## Provided material

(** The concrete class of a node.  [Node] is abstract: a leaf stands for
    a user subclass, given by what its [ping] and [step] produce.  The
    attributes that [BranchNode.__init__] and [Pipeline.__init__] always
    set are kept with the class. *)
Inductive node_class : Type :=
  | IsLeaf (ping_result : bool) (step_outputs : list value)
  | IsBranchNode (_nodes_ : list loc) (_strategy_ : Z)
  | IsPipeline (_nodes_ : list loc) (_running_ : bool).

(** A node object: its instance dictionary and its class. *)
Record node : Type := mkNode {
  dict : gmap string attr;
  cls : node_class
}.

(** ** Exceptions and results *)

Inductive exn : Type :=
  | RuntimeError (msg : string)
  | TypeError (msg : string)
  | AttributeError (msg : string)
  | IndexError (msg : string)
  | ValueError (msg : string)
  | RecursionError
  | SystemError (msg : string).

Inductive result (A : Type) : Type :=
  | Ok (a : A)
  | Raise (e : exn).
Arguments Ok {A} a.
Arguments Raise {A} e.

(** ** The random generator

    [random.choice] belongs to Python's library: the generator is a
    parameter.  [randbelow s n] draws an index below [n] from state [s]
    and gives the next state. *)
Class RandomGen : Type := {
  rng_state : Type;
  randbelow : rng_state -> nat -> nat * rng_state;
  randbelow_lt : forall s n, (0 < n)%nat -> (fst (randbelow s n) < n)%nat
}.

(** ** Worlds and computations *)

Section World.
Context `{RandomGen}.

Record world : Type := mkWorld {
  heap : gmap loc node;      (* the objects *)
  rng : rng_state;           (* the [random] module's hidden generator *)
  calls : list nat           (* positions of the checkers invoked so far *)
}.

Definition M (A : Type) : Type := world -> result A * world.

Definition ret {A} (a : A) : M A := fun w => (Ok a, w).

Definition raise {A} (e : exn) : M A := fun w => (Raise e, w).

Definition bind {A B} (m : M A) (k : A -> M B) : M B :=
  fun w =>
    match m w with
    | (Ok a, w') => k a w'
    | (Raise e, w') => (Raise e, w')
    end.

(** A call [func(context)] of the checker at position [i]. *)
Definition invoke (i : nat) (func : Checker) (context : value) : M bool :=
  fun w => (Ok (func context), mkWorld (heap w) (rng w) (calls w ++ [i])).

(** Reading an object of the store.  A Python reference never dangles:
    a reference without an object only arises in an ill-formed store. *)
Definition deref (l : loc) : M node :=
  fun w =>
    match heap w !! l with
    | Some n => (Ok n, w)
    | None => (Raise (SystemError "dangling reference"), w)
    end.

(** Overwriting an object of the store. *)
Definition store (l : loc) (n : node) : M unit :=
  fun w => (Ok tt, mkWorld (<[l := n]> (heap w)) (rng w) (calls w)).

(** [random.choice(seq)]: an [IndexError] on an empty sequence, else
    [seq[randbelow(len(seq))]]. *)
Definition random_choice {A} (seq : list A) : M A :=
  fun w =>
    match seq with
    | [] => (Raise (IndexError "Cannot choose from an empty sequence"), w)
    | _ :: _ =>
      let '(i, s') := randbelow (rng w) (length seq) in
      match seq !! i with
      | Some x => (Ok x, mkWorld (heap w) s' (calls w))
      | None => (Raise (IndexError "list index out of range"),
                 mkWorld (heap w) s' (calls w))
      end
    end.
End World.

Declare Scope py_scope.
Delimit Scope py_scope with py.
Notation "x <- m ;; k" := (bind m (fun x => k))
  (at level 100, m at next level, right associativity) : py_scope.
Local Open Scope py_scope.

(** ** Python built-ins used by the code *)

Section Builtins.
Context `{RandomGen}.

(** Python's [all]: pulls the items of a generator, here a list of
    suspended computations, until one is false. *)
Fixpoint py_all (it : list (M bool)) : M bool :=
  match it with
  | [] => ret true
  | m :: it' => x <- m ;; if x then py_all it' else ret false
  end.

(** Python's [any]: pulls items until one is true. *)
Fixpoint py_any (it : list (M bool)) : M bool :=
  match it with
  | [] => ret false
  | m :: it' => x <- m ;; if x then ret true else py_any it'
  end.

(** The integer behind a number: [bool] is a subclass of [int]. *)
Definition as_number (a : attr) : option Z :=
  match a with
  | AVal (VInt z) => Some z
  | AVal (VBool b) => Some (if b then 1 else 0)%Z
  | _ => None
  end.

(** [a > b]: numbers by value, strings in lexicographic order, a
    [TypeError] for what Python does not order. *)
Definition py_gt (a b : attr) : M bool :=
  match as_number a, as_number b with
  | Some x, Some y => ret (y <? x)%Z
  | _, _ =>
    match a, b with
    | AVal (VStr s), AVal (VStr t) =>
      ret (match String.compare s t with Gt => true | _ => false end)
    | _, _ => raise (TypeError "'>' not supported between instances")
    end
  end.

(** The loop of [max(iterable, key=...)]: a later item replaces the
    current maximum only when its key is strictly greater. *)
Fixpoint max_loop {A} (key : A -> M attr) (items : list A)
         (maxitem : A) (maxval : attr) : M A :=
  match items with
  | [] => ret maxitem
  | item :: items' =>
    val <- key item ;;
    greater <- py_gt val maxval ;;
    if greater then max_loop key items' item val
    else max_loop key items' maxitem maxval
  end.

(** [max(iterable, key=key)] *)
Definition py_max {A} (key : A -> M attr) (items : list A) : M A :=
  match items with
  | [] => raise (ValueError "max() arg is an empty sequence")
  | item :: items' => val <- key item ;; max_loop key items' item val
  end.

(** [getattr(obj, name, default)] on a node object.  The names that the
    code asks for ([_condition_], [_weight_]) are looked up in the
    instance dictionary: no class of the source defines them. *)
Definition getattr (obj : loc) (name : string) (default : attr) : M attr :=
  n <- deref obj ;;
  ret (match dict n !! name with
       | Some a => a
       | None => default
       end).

## Task goal
Copy out the data in full, exactly.

## Solution for this task
(** The concrete class of a node.  [Node] is abstract: a leaf stands for
    a user subclass, given by what its [ping] and [step] produce.  The
    attributes that [BranchNode.__init__] and [Pipeline.__init__] always
    set are kept with the class. *)
Inductive node_class : Type :=
  | IsLeaf (ping_result : bool) (step_outputs : list value)
  | IsBranchNode (_nodes_ : list loc) (_strategy_ : Z)
  | IsPipeline (_nodes_ : list loc) (_running_ : bool).

(** A node object: its instance dictionary and its class. *)
Record node : Type := mkNode {
  dict : gmap string attr;
  cls : node_class
}.

(** ** Exceptions and results *)

Inductive exn : Type :=
  | RuntimeError (msg : string)
  | TypeError (msg : string)
  | AttributeError (msg : string)
  | IndexError (msg : string)
  | ValueError (msg : string)
  | RecursionError
  | SystemError (msg : string).

Inductive result (A : Type) : Type :=
  | Ok (a : A)
  | Raise (e : exn).
Arguments Ok {A} a.
Arguments Raise {A} e.

(** ** The random generator

    [random.choice] belongs to Python's library: the generator is a
    parameter.  [randbelow s n] draws an index below [n] from state [s]
    and gives the next state. *)
Class RandomGen : Type := {
  rng_state : Type;
  randbelow : rng_state -> nat -> nat * rng_state;
  randbelow_lt : forall s n, (0 < n)%nat -> (fst (randbelow s n) < n)%nat
}.

(** ** Worlds and computations *)

Section World.
Context `{RandomGen}.

Record world : Type := mkWorld {
  heap : gmap loc node;      (* the objects *)
  rng : rng_state;           (* the [random] module's hidden generator *)
  calls : list nat           (* positions of the checkers invoked so far *)
}.

Definition M (A : Type) : Type := world -> result A * world.

Definition ret {A} (a : A) : M A := fun w => (Ok a, w).

Definition raise {A} (e : exn) : M A := fun w => (Raise e, w).

Definition bind {A B} (m : M A) (k : A -> M B) : M B :=
  fun w =>
    match m w with
    | (Ok a, w') => k a w'
    | (Raise e, w') => (Raise e, w')
    end.

(** A call [func(context)] of the checker at position [i]. *)
Definition invoke (i : nat) (func : Checker) (context : value) : M bool :=
  fun w => (Ok (func context), mkWorld (heap w) (rng w) (calls w ++ [i])).

(** Reading an object of the store.  A Python reference never dangles:
    a reference without an object only arises in an ill-formed store. *)
Definition deref (l : loc) : M node :=
  fun w =>
    match heap w !! l with
    | Some n => (Ok n, w)
    | None => (Raise (SystemError "dangling reference"), w)
    end.

(** Overwriting an object of the store. *)
Definition store (l : loc) (n : node) : M unit :=
  fun w => (Ok tt, mkWorld (<[l := n]> (heap w)) (rng w) (calls w)).

(** [random.choice(seq)]: an [IndexError] on an empty sequence, else
    [seq[randbelow(len(seq))]]. *)
Definition random_choice {A} (seq : list A) : M A :=
  fun w =>
    match seq with
    | [] => (Raise (IndexError "Cannot choose from an empty sequence"), w)
    | _ :: _ =>
      let '(i, s') := randbelow (rng w) (length seq) in
      match seq !! i with
      | Some x => (Ok x, mkWorld (heap w) s' (calls w))
      | None => (Raise (IndexError "list index out of range"),
                 mkWorld (heap w) s' (calls w))
      end
    end.
End World.

Declare Scope py_scope.
Delimit Scope py_scope with py.
Notation "x <- m ;; k" := (bind m (fun x => k))
  (at level 100, m at next level, right associativity) : py_scope.
Local Open Scope py_scope.

(** ** Python built-ins used by the code *)

Section Builtins.
Context `{RandomGen}.

(** Python's [all]: pulls the items of a generator, here a list of
    suspended computations, until one is false. *)
Fixpoint py_all (it : list (M bool)) : M bool :=
  match it with
  | [] => ret true
  | m :: it' => x <- m ;; if x then py_all it' else ret false
  end.

(** Python's [any]: pulls items until one is true. *)
Fixpoint py_any (it : list (M bool)) : M bool :=
  match it with
  | [] => ret false
  | m :: it' => x <- m ;; if x then ret true else py_any it'
  end.

(** The integer behind a number: [bool] is a subclass of [int]. *)
Definition as_number (a : attr) : option Z :=
  match a with
  | AVal (VInt z) => Some z
  | AVal (VBool b) => Some (if b then 1 else 0)%Z
  | _ => None
  end.

(** [a > b]: numbers by value, strings in lexicographic order, a
    [TypeError] for what Python does not order. *)
Definition py_gt (a b : attr) : M bool :=
  match as_number a, as_number b with
  | Some x, Some y => ret (y <? x)%Z
  | _, _ =>
    match a, b with
    | AVal (VStr s), AVal (VStr t) =>
      ret (match String.compare s t with Gt => true | _ => false end)
    | _, _ => raise (TypeError "'>' not supported between instances")
    end
  end.

(** The loop of [max(iterable, key=...)]: a later item replaces the
    current maximum only when its key is strictly greater. *)
Fixpoint max_loop {A} (key : A -> M attr) (items : list A)
         (maxitem : A) (maxval : attr) : M A :=
  match items with
  | [] => ret maxitem
  | item :: items' =>
    val <- key item ;;
    greater <- py_gt val maxval ;;
    if greater then max_loop key items' item val
    else max_loop key items' maxitem maxval
  end.

(** [max(iterable, key=key)] *)
Definition py_max {A} (key : A -> M attr) (items : list A) : M A :=
  match items with
  | [] => raise (ValueError "max() arg is an empty sequence")
  | item :: items' => val <- key item ;; max_loop key items' item val
  end.

(** [getattr(obj, name, default)] on a node object.  The names that the
    code asks for ([_condition_], [_weight_]) are looked up in the
    instance dictionary: no class of the source defines them. *)
Definition getattr (obj : loc) (name : string) (default : attr) : M attr :=
  n <- deref obj ;;
  ret (match dict n !! name with
       | Some a => a
       | None => default
       end).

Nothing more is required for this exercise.